Lost in translation: NTA’s request to regulators


I wonder all the time, why people in authority has to speak in a language no one understands.

I’m referring in particular the letter that the National Taxi Association (NTA) wrote to Ng Chee Meng. The letter contains a list of requests the NTA wishes to convey to the regulators.

Take for example this sentence:

“All drivers of point-to-point transfers should be similarly qualified and certified”

What on earth is a “point-to-point” driver? Driver say driver lah! Ok, to be fair, they are talking about drivers of Uber and the like, however they’re not technically called “taxi drivers”, rather they’re drivers of a chauffeur service.

How about this one:

“Transport vehicles and drivers must be distinctly identified. Taxi vehicles are clearly marked for easy identification for commuters and enforcement purposes. Specifically for taxi drivers, the photo identification issued by LTA enables commuters to easily identify the driver, and be assured that they hold a valid TDVL. As it is, private hire vehicle services are not expected to provide either form of identification.”

I would have just said that they want clear branding.

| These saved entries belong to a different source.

(* ===== verification/Artifacts.v ===== *)
(** * Session artifacts, portfolio and continuity ([repo/artifacts.go], [api/artifacts_import.go])

    A client reserves a slot for a file, uploads its bytes, a parent promotes it to the
    portfolio or to a fixture bundle, and binds an assignment to a bundle. *)
From S2P Require Import Prelude GoStrings GoText Paths Float64 Contracts ContentJson LmsData LmsDb Sample Sessions.
From S2P Require Import ArtifactStore.
From stdpp Require Import options.
Local Open Scope string_scope.
Local Open Scope list_scope.

Abbreviation ArtifactStatusMetadataOnly := "metadata_only".
Abbreviation ArtifactStatusReserved := "reserved".
Abbreviation ArtifactStatusUploaded := "uploaded".
Abbreviation PortfolioDestinationPortfolio := "portfolio".
Abbreviation PortfolioDestinationFixtureBundle := "fixture_bundle".
Abbreviation ContinuityFresh := "fresh".
Abbreviation ContinuityOptionalPrevious := "optional_previous".
Abbreviation ContinuityRequiredProject := "required_project".
Abbreviation ContinuityPortfolioReview := "portfolio_review".

(** ** Artifact rows *)

Definition by_artifact (artifactID : string) (x : LearningSessionArtifact) : bool :=
  bool_decide (af_ArtifactID x = artifactID).

Definition GetSessionArtifactByClientID (artifactID : string) : M LearningSessionArtifact :=
  l ← query (λ d, select (by_artifact artifactID) (db_session_artifacts d)); exactly_one l.

Definition ListSessionArtifacts (sessionID : string) : M (list LearningSessionArtifact) :=
  query (λ d, order_by (λ a b, Z.leb (af_CreatedAt a) (af_CreatedAt b))
                (select (λ x, bool_decide (af_SessionID x = sessionID)) (db_session_artifacts d))).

“Review point-to-point transfer services operating costs and fees and rates”

It goes on to say:

“Taxi operators are subjected to a plethora of compliance costs, which ultimately translate into higher rental cost for taxi drivers and charges for consumers. For example, the shelf life of a taxi is capped at eight years and taxi operators are not allowed to repurpose the vehicles for private use at any point in time, taxi vehicles are required to go through half yearly statutory vehicle inspections and meet Euro 5/6 emission standards, etc. Taxi drivers are also required to undergo training, refresher and renewal courses to obtain and maintain their vocational license, again adding to the higher costs for drivers. NTA recommends: Ministry of Transport reviews the standards imposed and the cost structure for taxis with a view of levelling the competition field between taxis and private hires.”

The essence of this entire paragraph… is really to tell the regulators to go easy on regulations on the taxi companies. Why? Because Uber and friends are not subject to these regulations – these make it an unfair playing field.

Oh, here’s an interesting one:
“Embrace New Tools and Review Relevance of Existing Availability and Service Requirements and Tracking Methods In the past, statutory requirements were put in place to meet availability and quality of taxi services standards. For instance, taxi operators are required to ensure that 85 per cent of their taxi fleet meet the daily minimum mileage of 250km, and that at least 92 per cent of call bookings are successfully matched. Failing which, they will be financially penalised. This led to taxi operators investing in manpower and resources to track such requirements, which resulted in higher operating costs and inevitably, higher rental and fuel costs for taxi drivers. Today, consumers are able to provide direct feedback through user reviews and have greater access to taxi services with the use of technology and new tools such as third- party apps. Therefore, the existing requirements and methods of tracking need to be reviewed to ensure relevance.”

This very long paragraph that is really an extension of the previous clause – the purpose is simply to state that they want a level playing field.

The entire letter does no justice in trying to tell regulators that what they want is merely some consistency between how the third-party taxi apps operate and how the taxi companies operate.

The spirit of the letter, is to tell the regulators that they do not mind the competition..but all parties should be competing on fair ground. Whilst the apps are good for consumers, the standard taxi driver who drives for a living, should not be unfairly made worse off. Hints of these are buried deep within the paragraphs of the letter but nowhere does it say it upfront.

Little wonder why people think the civil service are such bad communicators. Too much unnecessary language.